Нет, не принесла благодати Богусловскому рыбалка. Клев уже начался, поплавок его удочки давно уже был под водой, леска натянулась струнно, сгибая удилище, а он, пораженный случившимся откровением, продолжал наставлять и далеких предков, и недавних, как им надлежало поступать, чтобы границы России были тверды, чтобы боялись недруги могучей державы, чтобы неповадно им было лезть в ее пределы…
А от прошлого к сегодняшнему легко гать тянуть, тем более что вывод его сейчасный подтверждал и те мысли, какие родились у него на вокзале, когда смотрел он на эшелон, увозивший людей и оружие из Сибири, и ту позицию, которую отстаивал он в перепалке с Оккером, стеной стоял за решительно поступившего начальника заставы. Да, думалось ему, на рожон по пустякам лезть не стоит, но нельзя же закрывать глаза на наглость и коварство?
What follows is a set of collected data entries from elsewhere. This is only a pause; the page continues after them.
Lemma partial_spec closing f :
  is_partial_tag_prefix (lower f) closing = true <-> f <> "" /\ exists x, match_tag closing (f +:+ x) = Some "".
Proof.
  destruct f as [|c f]; [by split; [|intros []]|]. cbn [lower]. split.
  - intros H. split; [done|]. pose proof (partial_inv _ _ _ H) as Hc. rewrite Hc in H.
    apply lower_char_inv in Hc as ->; [|set_solver]. setoid_rewrite app_str_cons. cbn [match_tag].
    destruct f as [|d f].
    { destruct closing; [by exists (String "/" (TAG_NAME +:+ ">"))|by exists (TAG_NAME +:+ ">")]. }
    cbn [lower] in H. destruct closing.
    + pose proof (partial_close_inv _ _ H) as Hd. rewrite Hd in H. apply lower_char_inv in Hd as ->; [|set_solver].
      setoid_rewrite app_str_cons. by apply partial_name_spec.
    + apply partial_name_spec. destruct (decide (lower_char d = "/"%char)) as [Hd|Hd]; [by rewrite Hd in H|].
      by rewrite partial_open_ne in H.
  - intros (_ & x & Hx). apply match_tag_inv in Hx as (s' & Hn & Hs). rewrite app_str_cons in Hs.
    injection Hs as -> Hs. destruct f as [|d f]; [by destruct closing|]. rewrite app_str_cons in Hs.
    destruct closing.
    + injection Hs as -> <-. apply partial_name_spec. by exists x.
    + cbn [lower]. change (lower_char "<") with "<"%char. subst s'. rewrite partial_open_ne.
      * change (String (lower_char d) (lower f)) with (lower (String d f)). apply partial_name_spec. by exists x.
      * intros ->%lower_char_inv; [by apply match_name_slash in Hn|set_solver].
Qed.

(** * Finding tags *)

Lemma lacks_spaces sp : lstrip sp = "" -> lacks "<"%char sp.
Proof.
  unfold lacks. induction sp as [|c sp IH]; cbn; [set_solver|]. destruct (is_space c) eqn:Hc; [|done].
  intros H. specialize (IH H). rewrite not_elem_of_cons. split; [|done]. by intros <-.
Qed.

Lemma chars_lower s : chars (lower s) = map lower_char (chars s).
Proof. induction s as [|c s IH]; [done|]. cbn. by rewrite IH. Qed.

(** A match, cut off from what follows it. *)
Lemma match_name_tag s rest :
  match_name s = Some rest ->
  exists tag, s = tag +:+ rest /\ lacks "<"%char tag /\ forall y, match_name (tag +:+ y) = Some y.
Proof.
  unfold match_name. destruct (lstrip_suffix s) as (sp & Hs & Hsp). set (g := lstrip s) in *.
  destruct (starts_with TAG_NAME (lower g)) eqn:Hn; [|done].
  destruct (lstrip_suffix (drop_str 14 g)) as (sp2 & Hd & Hsp2).
  destruct (lstrip (drop_str 14 g)) as [|c r] eqn:Hr; [done|].
  destruct (decide (c = ">"%char)) as [->|Hc]; [intros [= ->]|by destruct c as [[] [] [] [] [] [] [] []]].
  pose proof (starts_with_length _ _ Hn) as Hlen. rewrite length_lower in Hlen. cbn in Hlen.
  assert (Hg : g = take_str 14 g +:+ (sp2 +:+ String ">" rest)) by (by rewrite <- Hd, take_drop_str).
  assert (Hlt : String.length (take_str 14 g) = 14%nat).
  { pose proof (f_equal String.length (take_drop_str 14 g)) as H. rewrite length_app_str, length_drop_str in H. lia. }
  set (n := take_str 14 g) in *.
  assert (Hln : lower n = TAG_NAME).
  { rewrite Hg, lower_app, starts_with_app_long in Hn by (rewrite length_lower, Hlt; done).
    apply starts_with_spec in Hn as [b Hb]. pose proof (f_equal String.length Hb) as H.
    rewrite length_app_str, length_lower, Hlt in H. destruct b; [by rewrite app_str_nil_r in Hb|cbn in H; lia]. }
  assert (Hne : lstrip (n +:+ "") <> "").
  { assert (lstrip (lower n) = TAG_NAME) as H by (by rewrite Hln). rewrite lower_lstrip in H.
    rewrite app_str_nil_r. intros H0. by rewrite H0 in H. }
  assert (Hnn : lstrip n = n).
  { destruct n as [|c n]; [done|]. cbn. destruct (is_space c) eqn:Hsc; [|done].
    cbn in Hln. injection Hln as Hcm _. rewrite <- is_space_lower, Hcm in Hsc. done. }
  exists (sp +:+ (n +:+ (sp2 +:+ ">"))). split; [|split].
  - rewrite Hs at 1. rewrite Hg at 1. by rewrite !app_str_assoc.
  - unfold lacks. rewrite !chars_app, !not_elem_of_app. split; [by apply lacks_spaces|]. split.
    + intros Hin. apply (list_elem_of_fmap_2 lower_char) in Hin. change (list_fmap _ _ lower_char (chars n)) with (map lower_char (chars n)) in Hin.
      rewrite <- chars_lower, Hln in Hin. revert Hin. apply (bool_decide_eq_true_1 _). vm_compute. reflexivity.
    + split; [by apply lacks_spaces|]. cbn. rewrite list_elem_of_singleton. done.
  - intros y. rewrite !app_str_assoc. rewrite lstrip_app_nil by done.
    rewrite lstrip_app_ne by (rewrite app_str_nil_r in Hne; done). rewrite Hnn, lower_app, Hln, starts_with_prefix.
    rewrite drop_str_app by lia. replace (drop_str 14 n) with "".
    2:{ pose proof (length_drop_str 14 n) as H. rewrite Hlt in H. by destruct (drop_str 14 n). }
    rewrite app_str_nil, lstrip_app_nil by done. done.
Qed.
«Но руки-то повязаны. Попробуй не выполни приказа!»
И так, и эдак подходил он к волновавшей его проблеме, а все одно выходило: зла не чинить квантунцам и маньчжурам.
«Что же получается? Подставляй вторую щеку, если по одной хлестнут! Нет, не выход! Потакательная тактика!»
Можно закрыть глаза на приказ, взяв им с Оккером всю ответственность на себя. Владимира Васильевича убедить в конце концов удастся: не из трусливого он десятка, и то сказать — рабочий-краснопресненец! Но стоит ли брать грех на душу ради святого дела — не лучше ли открыто отстаивать свое мнение?
— Сталину нужно написать! — вырвалось у него, и он даже опешил, услышав в этой тишине свой взволнованный голос. Но так же вслух продолжил: — Доказательно написать! На фактах истории. Он поймет и одобрит.
Задал сам себе задачу. На много дней хватит.
Удочка от резкого рывка сорвалась с рогульки, резко хлестнув по воде, еще мгновение бы, и — поминай как звали, но Михаил Семеонович, очнувшись, рванулся к ней и успел схватить ее уже в воде.
Долго упрямился большущий сазан, не желая покидать свою обитель, и трудно сказать, пересилил бы его Михаил Богусловский или нет, не подоспей шофер. Он уже наловил на стрекоз рыбы изрядно, и хорошей, крупной, смотал уже удочку и, только завернув с открытого берега в затончик, увидел неловкую борьбу начальника штаба с сидящей на крючке рыбой. Припустил что было сил на помощь.
— Ого! — не мог прийти в себя от изумления и зависти шофер, когда рыба оказалась на берегу. — Фунтов десять! Не меньше! Это — фарт! Везучий, стало быть, вы, товарищ командир. Порадуется жена небось?
— Домой не повезем.
— Как это?
— Просто. Не повезем. Забирай себе. Спасибо шофера скажут за уху, — и, видя недоуменность во взгляде шофера, пояснил: — Владлен рыбу очень любил. Вот и не хочу Анну Павлантьевну расстраивать…
И одернул себя, серчая: зачем ложь? А правда была в том, что не мог он обидеть жену тем, что предпочел домашнему отдыху рыбалку. Анна и без того убита горем.
— Поехали в штаб.
Машина тронулась, и потекла прерванная мысль о письме в Москву, в Кремль. Вернулось к нему и тоскливо-встревоженное состояние, теперь еще усиленное беспокойством о сыне.
«Баловала его Анна. Маменькиным сыночком растила. Трудно придется. Ох и трудно!»